Brox wollte widersprechen, aber die stellvertretende Schulleiterin hatte inzwischen wieder die Kontrolle über die Gesprächsführung übernommen. Ihr Blick ließ ihn verstummen. Kellert warf ein: „Gut, dann bestellen Sie doch bitte dieser Schülerin, dass ich sie sprechen möchte. Dass wir sie sprechen wollen“, korrigierte er sich.
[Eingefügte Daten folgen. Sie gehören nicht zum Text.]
(** * Chemical-composition table extraction: a shallow embedding

    This development embeds the table reconstruction and numeric / element
    normalisation engine of the repository ([src/parsing.py],
    [src/table_detect.py], [src/utils/config.py]) and proves properties of it.

    Conventions of the embedding.
    - Python [str] is [string]; characters are read as 7-bit ASCII code
      points (the character classes below are those of ASCII text).
    - Python [int] is [Z].
    - Python [float] is [Q], kept in lowest terms so that results can be
      compared with [=].  Arithmetic is exact: the rounding of binary
      floating point is abstracted, and so are overflow to infinity and the
      interpreter's limit on the length of integer literals.
    - [Optional[float]] is [option Q]; [None] is the "unparseable" signal.
    - Caught exceptions ([ValueError], [TypeError]) are the [None] branches
      of the parsers.
    - Where the rounding of floats, an [OverflowError] or the limit of
      [int()] decides a property, the code is read a second time over an
      arbitrary arithmetic (module [Machine]), of which the exact
      rationals are one instance and the binary floats of the interpreter
      another; a property that is stated on the exact rationals and needs
      short inputs to hold of binary floats says so in a hypothesis. *)

From Stdlib Require Import ZArith QArith Qabs Lqa String Ascii List Lia Bool.
From Stdlib Require Import Sorting.Sorted Sorting.Permutation.
From Stdlib Require Floats.SpecFloat.
From stdpp Require Import base gmap strings.

Import ListNotations.
Close Scope Q_scope.
Open Scope string_scope.
Open Scope Z_scope.

(** ** Configuration constants ([src/utils/config.py]) *)

Module Config.

Definition ELEMENT_SYMBOLS : list string :=
  ["Al"; "V"; "Fe"; "C"; "N"; "O"; "Y"; "H"].

Definition COMPOSITION_UNITS : list string :=
  ["wt.%"; "wt%"; "%"; "weight%"; "mass%"].

Definition TABLE_KEYWORDS : list string :=
  ["composition"; "chemical"; "element"; "requirement"; "actual"; "sample"].

End Config.

(** ** Python string primitives *)

Module Str.

Definition code (c : ascii) : N := N_of_ascii c.

Definition in_range (lo hi : N) (c : ascii) : bool :=
  ((lo <=? code c) && (code c <=? hi))%N.

(** [\d] and [str.isdigit] on ASCII text. *)
Definition is_digit (c : ascii) : bool := in_range 48 57 c.

(** [str.isspace] / [\s]: TAB, LF, VT, FF, CR, FS, GS, RS, US, SPACE. *)
Definition is_space (c : ascii) : bool :=
  in_range 9 13 c || in_range 28 31 c || (code c =? 32)%N.

(** C-level [Py_ISSPACE], used by [float()] and [int()] on ASCII text. *)
Definition is_c_space (c : ascii) : bool :=
  in_range 9 13 c || (code c =? 32)%N.

Definition is_upper (c : ascii) : bool := in_range 65 90 c.
Definition is_lower (c : ascii) : bool := in_range 97 122 c.

Definition lower_char (c : ascii) : ascii :=
  if is_upper c then ascii_of_N (code c + 32) else c.

Definition upper_char (c : ascii) : ascii :=
  if is_lower c then ascii_of_N (code c - 32) else c.

Fixpoint map_chars (f : ascii -> ascii) (s : string) : string :=
  match s with
  | EmptyString => EmptyString
  | String c r => String (f c) (map_chars f r)
  end.

(** [s.lower()] and [s.upper()]. *)
Definition lower (s : string) : string := map_chars lower_char s.
Definition upper (s : string) : string := map_chars upper_char s.

Definition is_empty (s : string) : bool :=
  match s with EmptyString => true | _ => false end.

Fixpoint lstrip_by (p : ascii -> bool) (s : string) : string :=
  match s with
  | String c r => if p c then lstrip_by p r else s
  | EmptyString => EmptyString
  end.

Fixpoint rstrip_by (p : ascii -> bool) (s : string) : string :=
  match s with
  | String c r =>
      let r' := rstrip_by p r in
      if p c && is_empty r' then EmptyString else String c r'
  | EmptyString => EmptyString
  end.

(** [s.strip()]. *)
Definition strip (s : string) : string := rstrip_by is_space (lstrip_by is_space s).

(** [s.startswith(p)]. *)
Fixpoint startswith (s p : string) : bool :=
  match p, s with
  | EmptyString, _ => true
  | String a p', String b s' => Ascii.eqb a b && startswith s' p'
  | String _ _, EmptyString => false
  end.

(** [sub in s]. *)
Fixpoint contains (s sub : string) : bool :=
  startswith s sub ||
  match s with
  | String _ r => contains r sub
  | EmptyString => false
  end.

(** [c in s] for a one-character [c]. *)
Fixpoint has_char (c : ascii) (s : string) : bool :=
  match s with
  | String d r => Ascii.eqb c d || has_char c r
  | EmptyString => false
  end.

(** [s.replace(old, new)] for a one-character [old]. *)
Fixpoint replace1 (old : ascii) (new : string) (s : string) : string :=
  match s with
  | String c r =>
      if Ascii.eqb c old then new ++ replace1 old new r
      else String c (replace1 old new r)
  | EmptyString => EmptyString
  end.

(** [sep.join(parts)]. *)
Fixpoint join (sep : string) (parts : list string) : string :=
  match parts with
  | [] => EmptyString
  | [p] => p
  | p :: rest => p ++ sep ++ join sep rest
  end.

Fixpoint filter_chars (p : ascii -> bool) (s : string) : string :=
  match s with
  | String c r => if p c then String c (filter_chars p r) else filter_chars p r
  | EmptyString => EmptyString
  end.

(** Longest prefix of characters satisfying [p], and the rest. *)
Fixpoint span (p : ascii -> bool) (s : string) : string * string :=
  match s with
  | String c r =>
      if p c then let (a, b) := span p r in (String c a, b)
      else (EmptyString, s)
  | EmptyString => (EmptyString, EmptyString)
  end.

Definition slen (s : string) : Z := Z.of_nat (String.length s).

(** [s[1:]]. *)
Definition tail (s : string) : string :=
  match s with String _ r => r | EmptyString => EmptyString end.

Definition str_in (s : string) (l : list string) : bool :=
  existsb (String.eqb s) l.

End Str.

(** ** Regular expressions used by the parsers

    Each pattern of the source is embedded as the function that
    [re.sub] / [re.search] computes for it. *)

Module Re.
Import Str.

(** [[^\d\-]]: the characters removed by [re.sub(r'[^\d\-]', '', s)]. *)
Definition digit_or_minus (c : ascii) : bool := is_digit c || Ascii.eqb c "-".

(** [re.sub(r'[^\d\-]', '', s)]. *)
Definition sub_non_numeric (s : string) : string := filter_chars digit_or_minus s.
Ingrid Wiesmüller nickte, hüstelte, blickte auf die Wanduhr, die sich zwischen den großformatigen Gemälden berühmter Persönlichkeiten von Friedensberg und dieses Gymnasiums fast zu verstecken schien. Sie wandte sich an die beiden Besucher: „Oh! In fünf Minuten ist große Pause. Da müssen wir für die Kolleginnen und Kollegen da sein. Gerade heute! Das werden Sie verstehen, oder?“

Die stellvertretende Schulleiterin schaute die beiden Kriminalbeamten mit scharfem Blick an. Sie spürte durchaus, dass sie das Gespräch so nicht beenden konnte und noch irgendetwas Verbindliches anfügen musste. „Natürlich werden wir die Kolleginnen und Kollegen auffordern, bestmöglich mit Ihnen zu kooperieren“, fügte sie an. „Und dass sie von sich aus auf Sie zugehen, falls ihnen irgendetwas Außergewöhnliches aufgefallen ist. Erhoffen Sie sich davon jedoch nicht zu viel. Aber wir werden es zumindest versuchen. Und bitte teilen Sie uns mit, wenn wir Ihnen in irgendeiner Weise behilflich sein können. Je eher wir wissen, warum diese furchtbare Tat geschah, umso besser!“

Bernd Kellert nickte wortlos. Nein, in diesem Ton ließ er normalerweise nicht mit sich und seinen Kollegen reden. Sein Gegenüber schien sich über die Rollenverteilung, die nun zwischen ihnen herrschte, nicht ganz im Klaren zu sein. Aber das würde er dieser Frau Wiesmüller – falls nötig – zu gegebener Zeit schon deutlich machen. Nicht jetzt, nicht hier.

Er legte die Karte mit seinen Kontaktdaten auf den Rundtisch in der Mitte des Raumes. Die stellvertretende Direktorin hatte nichts anderes erwartet. Sie beendete ihre Ausführungen ohne Pause: „Wenn also jetzt von Ihrer Seite aus nichts ganz Dringendes mehr ansteht …“

Sie ließ den Satz ausklingen. Die Botschaft war deutlich. Kellert überlegte kurz, schien noch etwas anfügen zu wollen, verabschiedete sich dann jedoch und verließ mit seiner jungen Mitarbeiterin das Direktorat. Sie würden aber gewiss noch im Sekretariat vorbeischauen, um sich von Saskia Blum zu verabschieden.